GIVEN ENTRIES:
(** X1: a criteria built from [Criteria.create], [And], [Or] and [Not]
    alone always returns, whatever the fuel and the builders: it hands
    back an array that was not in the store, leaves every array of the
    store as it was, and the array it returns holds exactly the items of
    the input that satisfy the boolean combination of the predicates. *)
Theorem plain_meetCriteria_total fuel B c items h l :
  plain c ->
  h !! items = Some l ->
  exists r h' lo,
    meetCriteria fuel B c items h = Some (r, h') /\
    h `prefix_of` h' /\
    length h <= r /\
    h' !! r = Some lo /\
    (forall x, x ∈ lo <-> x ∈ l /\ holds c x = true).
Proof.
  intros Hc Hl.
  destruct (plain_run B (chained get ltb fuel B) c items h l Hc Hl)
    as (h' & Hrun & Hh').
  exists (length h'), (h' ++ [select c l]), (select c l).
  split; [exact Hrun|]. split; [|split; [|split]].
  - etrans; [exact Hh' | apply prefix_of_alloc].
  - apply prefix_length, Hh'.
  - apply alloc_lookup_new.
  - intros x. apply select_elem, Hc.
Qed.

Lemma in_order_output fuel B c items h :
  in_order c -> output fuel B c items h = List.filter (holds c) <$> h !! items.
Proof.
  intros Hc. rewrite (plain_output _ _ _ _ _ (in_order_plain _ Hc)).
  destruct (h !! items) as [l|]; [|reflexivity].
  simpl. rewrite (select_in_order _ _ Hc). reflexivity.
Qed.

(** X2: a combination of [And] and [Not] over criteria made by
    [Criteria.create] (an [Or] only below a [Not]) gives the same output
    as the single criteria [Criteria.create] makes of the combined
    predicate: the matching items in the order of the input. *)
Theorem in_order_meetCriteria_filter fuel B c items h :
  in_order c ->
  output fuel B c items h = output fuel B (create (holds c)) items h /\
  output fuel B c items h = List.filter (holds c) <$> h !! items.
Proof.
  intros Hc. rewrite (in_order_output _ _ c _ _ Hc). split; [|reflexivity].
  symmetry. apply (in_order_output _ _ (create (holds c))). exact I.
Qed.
* * *
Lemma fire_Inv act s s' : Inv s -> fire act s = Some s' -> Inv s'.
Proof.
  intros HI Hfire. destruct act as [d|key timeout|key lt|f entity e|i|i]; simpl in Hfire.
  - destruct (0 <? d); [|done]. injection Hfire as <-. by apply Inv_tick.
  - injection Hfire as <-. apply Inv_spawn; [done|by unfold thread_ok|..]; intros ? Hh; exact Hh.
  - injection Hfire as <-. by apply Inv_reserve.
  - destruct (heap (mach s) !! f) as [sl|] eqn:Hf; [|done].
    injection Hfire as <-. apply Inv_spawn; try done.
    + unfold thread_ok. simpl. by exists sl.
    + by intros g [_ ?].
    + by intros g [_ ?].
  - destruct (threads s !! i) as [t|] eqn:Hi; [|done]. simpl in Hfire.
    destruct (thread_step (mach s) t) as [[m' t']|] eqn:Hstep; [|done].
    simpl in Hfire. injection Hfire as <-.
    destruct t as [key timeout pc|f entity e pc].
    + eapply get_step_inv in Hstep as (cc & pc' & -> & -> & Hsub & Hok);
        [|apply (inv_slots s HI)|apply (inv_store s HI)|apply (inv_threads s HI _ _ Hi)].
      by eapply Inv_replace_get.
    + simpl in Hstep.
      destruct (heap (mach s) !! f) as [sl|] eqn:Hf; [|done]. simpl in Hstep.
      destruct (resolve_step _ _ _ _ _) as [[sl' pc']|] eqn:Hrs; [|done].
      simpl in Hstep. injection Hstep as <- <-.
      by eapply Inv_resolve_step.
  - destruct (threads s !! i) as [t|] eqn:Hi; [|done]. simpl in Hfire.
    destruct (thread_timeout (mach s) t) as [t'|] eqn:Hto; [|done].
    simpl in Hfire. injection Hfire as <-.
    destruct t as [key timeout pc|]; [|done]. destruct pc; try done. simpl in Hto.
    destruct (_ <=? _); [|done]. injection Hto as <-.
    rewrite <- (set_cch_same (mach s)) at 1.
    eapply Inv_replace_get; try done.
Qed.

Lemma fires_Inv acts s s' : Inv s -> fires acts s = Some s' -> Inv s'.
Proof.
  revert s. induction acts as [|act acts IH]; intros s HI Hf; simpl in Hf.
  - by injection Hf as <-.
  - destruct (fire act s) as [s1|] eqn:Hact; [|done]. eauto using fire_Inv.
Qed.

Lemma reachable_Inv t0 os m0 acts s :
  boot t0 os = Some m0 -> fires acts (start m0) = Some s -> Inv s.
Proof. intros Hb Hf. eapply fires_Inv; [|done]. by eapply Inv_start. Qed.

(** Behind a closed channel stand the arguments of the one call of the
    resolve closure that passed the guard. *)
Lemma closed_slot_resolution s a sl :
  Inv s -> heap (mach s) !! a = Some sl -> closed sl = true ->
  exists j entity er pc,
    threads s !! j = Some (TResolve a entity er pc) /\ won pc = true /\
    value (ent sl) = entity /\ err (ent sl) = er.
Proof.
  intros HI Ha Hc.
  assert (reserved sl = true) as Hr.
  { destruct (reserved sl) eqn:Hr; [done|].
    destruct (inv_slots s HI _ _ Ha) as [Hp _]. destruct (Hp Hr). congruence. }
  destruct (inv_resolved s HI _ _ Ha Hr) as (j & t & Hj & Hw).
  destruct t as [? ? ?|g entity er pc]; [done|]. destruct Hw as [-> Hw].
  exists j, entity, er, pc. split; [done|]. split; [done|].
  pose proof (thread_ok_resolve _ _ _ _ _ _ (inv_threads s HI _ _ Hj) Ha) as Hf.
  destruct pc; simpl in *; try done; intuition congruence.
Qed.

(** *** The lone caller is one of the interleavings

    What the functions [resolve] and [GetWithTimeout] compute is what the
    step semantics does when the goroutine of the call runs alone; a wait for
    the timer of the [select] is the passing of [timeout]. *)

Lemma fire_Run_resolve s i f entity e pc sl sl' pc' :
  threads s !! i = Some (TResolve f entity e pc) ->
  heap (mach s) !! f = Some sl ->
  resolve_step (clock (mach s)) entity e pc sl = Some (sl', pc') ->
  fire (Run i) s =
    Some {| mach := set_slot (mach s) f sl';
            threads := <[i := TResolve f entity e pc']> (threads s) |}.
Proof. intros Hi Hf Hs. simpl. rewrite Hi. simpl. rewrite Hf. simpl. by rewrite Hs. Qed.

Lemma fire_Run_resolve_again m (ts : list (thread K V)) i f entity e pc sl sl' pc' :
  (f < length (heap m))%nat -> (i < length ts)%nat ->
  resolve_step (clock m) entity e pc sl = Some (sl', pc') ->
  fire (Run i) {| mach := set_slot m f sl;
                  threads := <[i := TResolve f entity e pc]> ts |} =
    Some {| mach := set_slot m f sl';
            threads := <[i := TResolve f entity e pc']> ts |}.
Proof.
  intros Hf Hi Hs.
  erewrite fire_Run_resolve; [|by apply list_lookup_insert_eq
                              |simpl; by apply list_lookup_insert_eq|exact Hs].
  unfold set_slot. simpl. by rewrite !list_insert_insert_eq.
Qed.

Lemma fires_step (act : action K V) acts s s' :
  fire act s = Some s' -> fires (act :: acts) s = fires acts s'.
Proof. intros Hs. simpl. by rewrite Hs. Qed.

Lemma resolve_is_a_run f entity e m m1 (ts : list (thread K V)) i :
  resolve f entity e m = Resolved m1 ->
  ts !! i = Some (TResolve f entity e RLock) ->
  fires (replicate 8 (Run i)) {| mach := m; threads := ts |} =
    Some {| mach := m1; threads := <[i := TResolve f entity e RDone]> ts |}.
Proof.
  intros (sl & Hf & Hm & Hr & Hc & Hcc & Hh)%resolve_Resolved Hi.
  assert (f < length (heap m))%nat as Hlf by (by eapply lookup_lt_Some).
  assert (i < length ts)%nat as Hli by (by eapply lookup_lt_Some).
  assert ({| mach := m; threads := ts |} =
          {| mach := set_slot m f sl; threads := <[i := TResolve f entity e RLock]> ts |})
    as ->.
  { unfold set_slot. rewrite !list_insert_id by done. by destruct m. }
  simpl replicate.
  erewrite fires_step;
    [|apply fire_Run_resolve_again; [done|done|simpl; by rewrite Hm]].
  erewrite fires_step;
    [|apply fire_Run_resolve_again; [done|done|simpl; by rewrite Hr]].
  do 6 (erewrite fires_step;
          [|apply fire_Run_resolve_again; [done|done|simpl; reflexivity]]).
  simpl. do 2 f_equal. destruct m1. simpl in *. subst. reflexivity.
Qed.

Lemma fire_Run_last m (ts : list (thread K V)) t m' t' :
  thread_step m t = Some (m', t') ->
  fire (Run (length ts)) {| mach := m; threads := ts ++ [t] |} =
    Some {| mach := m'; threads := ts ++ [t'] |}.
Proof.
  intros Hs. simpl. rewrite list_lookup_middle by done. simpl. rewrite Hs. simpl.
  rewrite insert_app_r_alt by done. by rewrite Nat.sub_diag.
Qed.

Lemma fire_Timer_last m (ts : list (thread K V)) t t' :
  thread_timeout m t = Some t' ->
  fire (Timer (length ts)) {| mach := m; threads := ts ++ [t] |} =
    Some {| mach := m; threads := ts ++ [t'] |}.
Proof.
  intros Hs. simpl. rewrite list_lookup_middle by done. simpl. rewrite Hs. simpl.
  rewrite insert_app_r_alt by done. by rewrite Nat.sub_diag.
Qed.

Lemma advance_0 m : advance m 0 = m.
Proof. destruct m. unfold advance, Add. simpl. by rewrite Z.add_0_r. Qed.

WORK TO COMPLETE:
For the material above, reproduce exactly the lines from the line with "(forall x, x" to the line with "intros Hc. rewrite (plain_output", inclusive, and exclude all others.

WRITTEN ANSWER:
    (forall x, x ∈ lo <-> x ∈ l /\ holds c x = true).
Proof.
  intros Hc Hl.
  destruct (plain_run B (chained get ltb fuel B) c items h l Hc Hl)
    as (h' & Hrun & Hh').
  exists (length h'), (h' ++ [select c l]), (select c l).
  split; [exact Hrun|]. split; [|split; [|split]].
  - etrans; [exact Hh' | apply prefix_of_alloc].
  - apply prefix_length, Hh'.
  - apply alloc_lookup_new.
  - intros x. apply select_elem, Hc.
Qed.

Lemma in_order_output fuel B c items h :
  in_order c -> output fuel B c items h = List.filter (holds c) <$> h !! items.
Proof.
  intros Hc. rewrite (plain_output _ _ _ _ _ (in_order_plain _ Hc)).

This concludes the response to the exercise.